== Segment start ==

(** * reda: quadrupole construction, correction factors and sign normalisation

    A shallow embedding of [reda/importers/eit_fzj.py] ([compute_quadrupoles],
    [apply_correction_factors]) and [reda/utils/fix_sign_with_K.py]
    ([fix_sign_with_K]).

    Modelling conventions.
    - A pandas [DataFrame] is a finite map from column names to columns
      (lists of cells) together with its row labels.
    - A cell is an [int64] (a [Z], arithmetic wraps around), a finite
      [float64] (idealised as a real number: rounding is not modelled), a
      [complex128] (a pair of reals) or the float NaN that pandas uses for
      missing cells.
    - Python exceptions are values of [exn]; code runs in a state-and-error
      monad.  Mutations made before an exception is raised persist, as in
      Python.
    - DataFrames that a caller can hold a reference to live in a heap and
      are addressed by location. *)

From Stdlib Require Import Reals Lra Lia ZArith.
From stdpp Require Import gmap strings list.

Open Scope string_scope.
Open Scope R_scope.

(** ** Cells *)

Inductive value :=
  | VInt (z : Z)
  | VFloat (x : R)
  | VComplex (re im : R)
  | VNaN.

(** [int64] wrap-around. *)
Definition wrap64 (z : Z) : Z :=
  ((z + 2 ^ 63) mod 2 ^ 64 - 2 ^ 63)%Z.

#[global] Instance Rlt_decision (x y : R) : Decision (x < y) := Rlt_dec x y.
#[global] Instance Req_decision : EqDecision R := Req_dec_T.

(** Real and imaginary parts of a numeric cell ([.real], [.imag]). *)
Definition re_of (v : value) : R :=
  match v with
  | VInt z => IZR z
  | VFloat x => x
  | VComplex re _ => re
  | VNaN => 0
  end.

== Segment end ==

REQUIRED WORK: In the material above, locate the line containing "- DataFrames that" and the line containing "Open Scope R_scope.". Transcribe exactly those two lines and every line between them, and nothing more.

EXPECTED ANSWER:
    - DataFrames that a caller can hold a reference to live in a heap and
      are addressed by location. *)

From Stdlib Require Import Reals Lra Lia ZArith.
From stdpp Require Import gmap strings list.

Open Scope string_scope.
Open Scope R_scope.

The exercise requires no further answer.